Dopo Pfizergate e Report, il governo rincara la dose: più vaccini, e anche ai bambini

Anche il Draghistan del green pass – come l’Unione Europea – sembra uno di quei regimi che, sentendosi deboli, si irrigidisce accelerando la propria fine. Sta accadendo, a quanto pare, sui vaccini.

Gli italiani sono un popolo di santi, poeti e navigatori e soprattutto sono un popolo che non si lascia irreggimentare. Alla faccia del green pass che le doveva far decollare, le vaccinazioni ristagnano. Si calcola che ci siano due milioni di persone disposte a fare la coda tre volte alla settimana in farmacia per il tampone pur di non porgere il braccio ad un ago presentato come salvifico ma a proposito del quale un cervello funzionante può dubbi e perplessità. Probabilmente i dubbi degli italiani stanno aumentando anche per i due ultimi servizi di Report (il caso Astrazeneca, il business della terza dose) e per il Pfizergate scoppiato ieri, mercoledì 3 novembre.

Un Governo intenzionato a farsi amare cosa farebbe? Direbbe più o meno: tranquilli italiani, noi ai piani alti teniamo al vostro bene dunque valutiamo, consideriamo e cerchiamo di approfondire. Nel Draghistan invece oggi il vento tira dalla parte opposta.

Ranucci di Report è oggetto di interrogazioni anche parlamentari che non mettono in dubbio i dati inquietanti citati dalla sua trasmissione – segno che sono inattaccabili – ma che chiedono di fargli pece e piume perché dà corda, dicono, ai No Vax: come se le titubanze a farsi siringare con questo specifico vaccino fossero un reato d’opinione e fossero anche assimilabili all’atteggiamento di chi si cura con tisane di curcuma e rosmarino.

Quanto al Pfizergate – i test caotici sul vaccino – i giornaloni suonano la grancassa governativa. Repubblica si incarica di ridurre in caso ad una robetta, ad errori procedurali e burocratici: come se tali fossero la lentezza con la quale venivano seguiti gli effetti avversi e soprattutto come se tale fossero le, diciamo, leggerezze nell’attuare il metodo “doppio cieco” che costituisce la pietra angolare di tutti gli studi di questo genere.

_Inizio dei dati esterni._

(* ===== verification/EthHandlers.v ===== *)
(** * Answering Ethereum peers

    eth/protocols/eth/handlers.go and handler.go: the dispatch of a received
    message, the answers to data requests with their limits, and the delivery
    of responses and announcements to the node; with the retrieval of ancestors
    from core/headerchain.go and the sanity checks of propagated blocks.

    The interface [Backend] of the code is a class here: the database behind
    the header chain, the transaction pool and the state.  Headers are objects
    of the heap, since the answers hold the chain's own header objects.
    Decoding the payload is the class [Decoder]; metrics and logging are left
    out. *)

From S2P Require Import Prelude Randomness EthTypes GethFuzzer.

(** ** Interfaces *)

(** A block as it is received. *)
Record InBlock := { ib_header : Header; ib_uncles : list Header; ib_txs : list Transaction }.

(** The chain, the state and the pool the node serves from. *)
Class Backend := {
  (** The canonical hash at a height, zero when there is none. *)
  ReadCanonicalHash : Z -> Hash;
  (** The header with the hash at the number. *)
  GetHeader : Hash -> Z -> option loc;
  (** The number the hash is stored under. *)
  GetBlockNumber : Hash -> option Z;
  header_Hash : Header -> Hash;
  GetBodyRLP : Hash -> bytes;
  StateBloom : option (Hash -> bool);
  TrieNode : Hash -> outcome bytes;
  ContractCodeWithPrefix : Hash -> outcome bytes;
  (** The stored receipts, [None] when there are none, and their encoding. *)
  GetReceiptsByHash : Hash -> option (list bytes);
  encode_receipts : option (list bytes) -> outcome bytes;
  TxPool_Get : Hash -> option loc;
  encode_tx : Transaction -> outcome bytes;
  AcceptTxs : bool;
  EmptyRootHash : Hash;
  CalcUncleHash : list Header -> Hash;
  DeriveSha : list Transaction -> Hash;
}.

Manganellati verbalmente i fatti che non si accordano con la presentazione salvifica del vaccino, il Draghistan rincara oggi la dose vaccinale. Il generale Figliolo ipotizza che per Natale si cominci a vaccinare i bambini fra i 5 e i 15 anni – ma i ragazzi forse rischiano più per il vaccino che per la malattia – e insieme a Locatelli (Consiglio Superiore di Sanità) invoca subito la calendarizzazione della terza dose, nel timore, dice Figliuolo, che altrimenti si verifichi una pandemia dei non vaccinati.

Addirittura questa colpa ricadrebbe sui due milioni di italiani che, per andare a lavorare, sono costretti a sborsare ogni mese centinaia e centinaia di euro affinché due-tre volte alla settimana un farmacista infili nel loro naso un bastoncino. Loro, i costantemente tamponati: gli unici che, se prendono il virus, sono immediatamente individuati e messi in condizione di non contagiare mentre i vaccinati, dei quali nessuno controlla le condizioni, possono infettarsi e infettare: quattro vaccinati, tanto per citare un fatto recente, in terapia intensiva dopo una festa alla quale il virus era l’invisibile invitato.

Ma cosa vogliono, ai piani alti del Draghistan, lo scontro frontale con due milioni di italiani? Lo vogliono nella certezza di spezzar loro le reni, come nel Ventennio si volevano spezzare le reni alla Grecia? Facciano attenzione: perché in Grecia è poi finita in tutt’ altro modo e perché, almeno in Occidente, comportamenti del genere si sono visti solo con regimi in via di decomposizione.